Sequence-specific double-strand cleavage of DNA by Fe-bleomycin. 2. Mechanism and dynamics.

The mechanism of iron-bleomycin-mediated ds-cleavage of DNA has been investigated at specific sites within specific sequences using hairpin oligonucleotides (Absalon et al., 1995) and our recently developed technique for determining sequence-specific isotope effects upon oxidative degradation of DNA (Kozarich et al., 1989; Worth et al., 1993). Isotope effects upon ds-cleavage have been observed when the C-4' hydrogen of either nucleotide involved in the ds-break was substituted with deuterium. The values of the isotope effects determined for ss and ds events occurring at the same site were indistinguishable at four sites examined in detail.
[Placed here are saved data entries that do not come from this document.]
(** * The plugin engine of the monitoring agent

    A shallow embedding of [src/apps/agent/plugin.go] (output parsing, the
    perfdata tokenizer, rate calculation) and of the plugin registry
    ([getAvailablePlugins] and [getPluginsInfo]), together with the
    properties of the specification that can be stated over them.

    Go strings are byte strings: they are modelled by [string], whose
    characters are the 256 values of [ascii].  Go maps are modelled by
    stdpp's [gmap]; a [nil] map or slice is [None].  A function that can
    return an error or abort with a run-time panic returns a [result]. *)

From Stdlib Require Import ZArith String Ascii List Floats Lia Bool.
From stdpp Require Import gmap strings list fin_maps.

Open Scope string_scope.

(** ** Outcomes of a Go call *)

(** Run-time panics the modelled code can raise. *)
Inductive panic : Type :=
| IndexOutOfRange (index len : Z)
| SliceBoundsOutOfRange (bound len : Z)
| UnknownState (st : Z).

(** Values of Go's [error] that the modelled code returns. *)
Inductive error : Type :=
| ErrFirstLineFormat
| ErrUnknownOutputType (outputType : string)
| ErrLibrary (msg : string).

Inductive result (A : Type) : Type :=
| Ok (a : A)
| Err (e : error)
| Panic (p : panic).

Arguments Ok {A} a.
Arguments Err {A} e.
Arguments Panic {A} p.

#[global] Instance result_ret : MRet result := fun A a => Ok a.
#[global] Instance result_fmap : FMap result := fun A B f m =>
  match m with
  | Ok a => Ok (f a)
  | Err e => Err e
  | Panic p => Panic p
  end.
#[global] Instance result_bind : MBind result := fun A B f m =>
  match m with
  | Ok a => f a
  | Err e => Err e
  | Panic p => Panic p
  end.

(** ** The parts of Go's library the agent calls *)

Module Go.

Definition len (s : string) : Z := Z.of_nat (String.length s).

Fixpoint drop (n : nat) (s : string) : string :=
  match n, s with
  | S k, String _ t => drop k t
  | _, _ => s
  end.

Fixpoint take (n : nat) (s : string) : string :=
  match n, s with
  | S k, String c t => String c (take k t)
  | _, _ => EmptyString
  end.

Fixpoint rev_append (s acc : string) : string :=
  match s with
  | EmptyString => acc
  | String c t => rev_append t (String c acc)
  end.

Definition reverse (s : string) : string := rev_append s EmptyString.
The results are consistent with a mechanism of ds-cleavage in which the pathways leading to ss- and ds-cleavage partition from a common intermediate subsequent to abstraction of the C-4' hydrogen from the first nucleotide involved in the cleavage. Deuterium substitution at the primary cleavage site of a ds-break failed to result in an equivalent effect on the amount of cleavage at the secondary cleavage site, suggesting that ds-cleavage may be initiated from either of the nucleotides involved in the ds-cleavage event. A kinetic preference for cleavage initiated at the 1 degree site, however, is probable. The requirement in the ds-cleavage process for O2, in addition to that needed to form "activated BLM", has been clearly demonstrated by the absence of ds-cleavage products in reactions performed under anaerobic conditions in which ss-cleavage still occurs. These results support, in part, the basic model for ds-cleavage proposed by Steighner and Povirk [(1990) Proc. Natl. Acad. Sci. U.S.A. 87, 8350-8354], in which a single molecule of BLM effects ds-cleavage and requires reactivation to effect cleavage at the second strand. The essential factor establishing the ratio of ss- to ds-cleavage at a specific site may be related to the efficiency by which Fe-BLM can be reactivated and/or repositioned at a second site for cleavage.